This particular light has two strengths of illumination that can be changed between 40 and 80 lumens, and between steady and flashing. The changes are easy to do: a single click turns the light on/off, while double clicking changes between all the modes available.
Mounted, front view of Curve light
The claimed run time is up to 35 hours on a single charge. Keep in mind that this is using the light on its lowest settings, so if the rider prefers a brighter/steady light, it will not run for this stated time. If the brightest setting is used (80 lumens), the run time is about 3 hours (a USB cable is included with the light). Since my late night regular ride is a total of about 25 minutes, it takes approximately 7 rides on the brightest, steady setting to run through the battery.

Since I am not the most aware of how long I've been running a light, it would be nice if there was some kind of indicator to let the user know when the battery is running low (say at 20%). I'd hate to get stuck somewhere and have no illumination to get me home. As an added feature though, it takes only 2 hours to charge completely. *Edited:  Bookman has stated that there is a flashing red indicator at the top of the light that blinks to let the user know when 30 minutes of time remains. Excellent news for people like me.

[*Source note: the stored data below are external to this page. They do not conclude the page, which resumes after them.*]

(** Insertion behind the block [(p, k)]. *)
Lemma slob_reinsert_behind m b n l1 p k l2 :
  sep 2 pg pend (l1 ++ (p, k) :: l2) → seg m (l1 ++ (p, k) :: l2) pend →
  1 <= n → b mod 2 = 0 → b + 2 * n <= pend → p + 2 * k <= b → sep 2 (b + 2 * n) pend l2 → b < first pend l2 →
  let m1 := if negb (slob_last m p) && (b + SLOB_UNIT * n =? first pend l2)
            then set_slob m b (s16 (n + slob_units m (first pend l2))) (slob_next m (first pend l2))
            else set_slob m b n (first pend l2) in
  let m2 := if p + SLOB_UNIT * slob_units m1 p =? b
            then set_slob m1 p (s16 (slob_units m1 b + slob_units m1 p)) (slob_next m1 b)
            else set_slob m1 p (slob_units m1 p) b in
  let l' := insert_block b n (l1 ++ (p, k) :: l2) in
  first pend l' = first pend (l1 ++ (p, k) :: l2) ∧ seg m2 l' pend ∧ sep 2 pg pend l' ∧
  total l' = total (l1 ++ (p, k) :: l2) + n ∧ frame ((b, n) :: l1 ++ (p, k) :: l2) m m2.
Proof.
  intros Hs Hseg Hn Hb Hbe Hpb Hs2 Hlt m1 m2 l'. unfold l'.
  assert (sep 0 pg pend (l1 ++ (p, k) :: l2)) as Hs0.
  { eapply sep_weaken; [|..|exact Hs]; unfold PAGE_SIZE; lia. }
  destruct (seg_decode pg Hpg m l1 p k l2 Hs0 Hseg) as (Hu & Hnx & Hl).
  pose proof Hs as Hs'. apply sep_app in Hs' as [Hs1 (_ & Hk & Hpe & _)].
  pose proof (sep_le _ _ _ _ Z.le_0_2 Hs1) as Hp.
  pose proof Hseg as Hseg'. apply seg_app in Hseg' as [Hsg1 [Hatp Hsg2]]. simpl in Hsg1.
  pose proof (absorb_spec m b n l2 Hn Hb ltac:(lia) Hbe Hs2 Hsg2) as Ha.
  rewrite insert_block_place by (done || lia).
  destruct (absorb b n l2) as [n' l2']. destruct Ha as (Hnn & Hsl' & Hsgl' & Hbe' & Ht & Hn' & Hf' & Ho).
  assert (m1 = set_slob m b n' (first pend l2')) as Em1.
  { unfold m1. rewrite Hl. clear Ho Hsgl' Hsl' Ht m1 m2. revert Hn' Hf'.
    destruct (_ && _); intros Hn' Hf'; rewrite Hf', <- Hn'; [|done].
    f_equal. apply wrap_s_small; [done|]. unfold PAGE_SIZE in *. cbn. lia. }
  unfold m2. clear m2. rewrite Em1. clear Em1 m1. set (m1 := set_slob m b n' (first pend l2')).
  destruct (absorb_write m b n n' l2' Hn Hnn Hb ltac:(lia) Hbe' Hsl' Hsgl') as [Hw Hsw]. fold m1 in Hw.
  destruct Hw as [Hatb Hsgl2]. destruct Hsw as (_ & _ & _ & Hsw).
  assert (sep 0 (b + 2 * n') pend l2') as Hsl0.
  { eapply sep_weaken; [|..|eapply sep_lower; [|exact Hsw]]; lia. }
  pose proof (page_end_even pg Hpg) as Hpend.
  destruct (sep_first 0 _ _ _ (Z.le_refl 0) Hsl0 ltac:(lia) Hpend) as [Hf2 Hf2e].
  assert (sep 0 pg p l1) as Hs10. { pose proof Hs0 as Hs0'. apply sep_app in Hs0' as [Hs0' _]. by rewrite Z.sub_0_r in Hs0'. }
  assert (agree pg b m m1) as Hag by (symmetry; apply set_slob_agree; lia).
  assert (seg m1 l1 p) as Hsg1'.
  { eapply seg_agree; [exact Hs10| |exact Hsg1]. eapply agree_sub; [..|exact Hag]; lia. }
  assert (slob_at m1 p k (first pend l2)) as Hatp'.
  { eapply slob_at_agree; [done| |exact Hatp]. eapply agree_sub; [..|exact Hag]; lia. }
  assert (sep 0 (b + 2 * n) pend l2) as Hs20 by (eapply sep_weaken; [|..|exact Hs2]; lia).
  destruct (sep_first 0 _ _ _ (Z.le_refl 0) Hs20 ltac:(lia) Hpend) as [Hf Hfe].
  rewrite (slob_at_units pg Hpg m1 p k (first pend l2)) by (done || unfold PAGE_SIZE in *; lia).
  rewrite (slob_at_units pg Hpg m1 b n' (first pend l2')) by (done || unfold PAGE_SIZE in *; lia).
  rewrite (slob_at_next pg Hpg m1 b n' (first pend l2')) by (done || unfold PAGE_SIZE in *; lia).
  assert (frame ((b, n) :: l1 ++ (p, k) :: l2) m m1) as Hfr1.
  { intros x [Hx Hx']%outside_cons. apply outside_app in Hx' as [_ [_ Hx']%outside_cons].
    apply (set_slob_agree m b n' _ x (x + 1)); [lia| |lia].
    enough (x < b ∨ b + 2 * n' <= x) by lia. apply Ho. by apply outside_cons. }
  unfold SLOB_UNIT. destruct (Z.eqb_spec (p + 2 * k) b) as [E|E].
  - rewrite wrap_s_small by (unfold PAGE_SIZE in *; cbn; lia). rewrite (Z.add_comm n' k).
    set (m2 := set_slob m1 p (k + n') (first pend l2')). conjs.
    + by rewrite !first_app.
    + apply seg_app. simpl. conjs.
      * eapply seg_agree; [exact Hs10| |exact Hsg1']. symmetry. apply set_slob_agree; lia.
      * apply (set_slob_at pg Hpg); unfold PAGE_SIZE in *; try done; lia.
      * eapply seg_agree; [exact Hsl0| |exact Hsgl2]. symmetry. apply set_slob_agree; lia.
    + apply sep_app. split; [done|]. simpl. conjs; try done; try lia. by replace (p + 2 * (k + n') + 2) with (b + 2 * n' + 2) by lia.
    + rewrite !total_app, !total_cons. lia.
    + intros x Hx. rewrite <- (Hfr1 x Hx). apply outside_cons in Hx as [Hx Hx'].
      apply outside_app in Hx' as [_ [Hx' Hx2]%outside_cons].
      apply (set_slob_agree m1 p (k + n') _ x (x + 1)); [lia| |lia].
      enough (x < b ∨ b + 2 * n' <= x) by lia. apply Ho. by apply outside_cons.
  - set (m2 := set_slob m1 p k b). conjs.
    + by rewrite !first_app.
    + apply seg_app. simpl. conjs.
      * eapply seg_agree; [exact Hs10| |exact Hsg1']. symmetry. apply set_slob_agree; lia.
      * apply (set_slob_at pg Hpg); unfold PAGE_SIZE in *; try done; lia.
      * eapply slob_at_agree; [|..|exact Hatb]; [lia|]. symmetry. apply set_slob_agree; lia.
      * eapply seg_agree; [exact Hsl0| |exact Hsgl2]. symmetry. apply set_slob_agree; lia.
    + apply sep_app. split; [done|]. simpl. conjs; try done; try lia. dlia.
    + rewrite !total_app, !total_cons. lia.
    + eapply frame_trans; [exact Hfr1|]. apply (set_slob_frame _ _ _ _ _ k); [lia|set_solver].
Qed.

The front light currently comes in three colors: red, black, or white and is available for purchase through a variety of sources, such as Bookman directly (linked above), Amazon, and other bicycle retailers (and perhaps even your local bike shop). As of the date of this post, the light retails for just over $40 USD (€ 39.00).
Curve light in use
I am happy with the function of this front light and continue to ride with it regularly because of the ease of use. I am curious if there will be a coordinating and just as useful taillight in the future. It would be great to have a rear light with the same amount of power provided, though I understand that attachment strategies can be even trickier on the back side of a bicycle due to different setups such as saddlebags, racks, and so on.

If you've tried the newer version of Bookman's front light, I'd love to hear your thoughts and whether you think this is an improved version of the original.

4 comments:

  1. Very helpful review. I'm partial to dynamo lighting, but this would be great as a back up for my fun bike, which doesn't normally go out at night. I loved the video. It's really fun to hear your voice.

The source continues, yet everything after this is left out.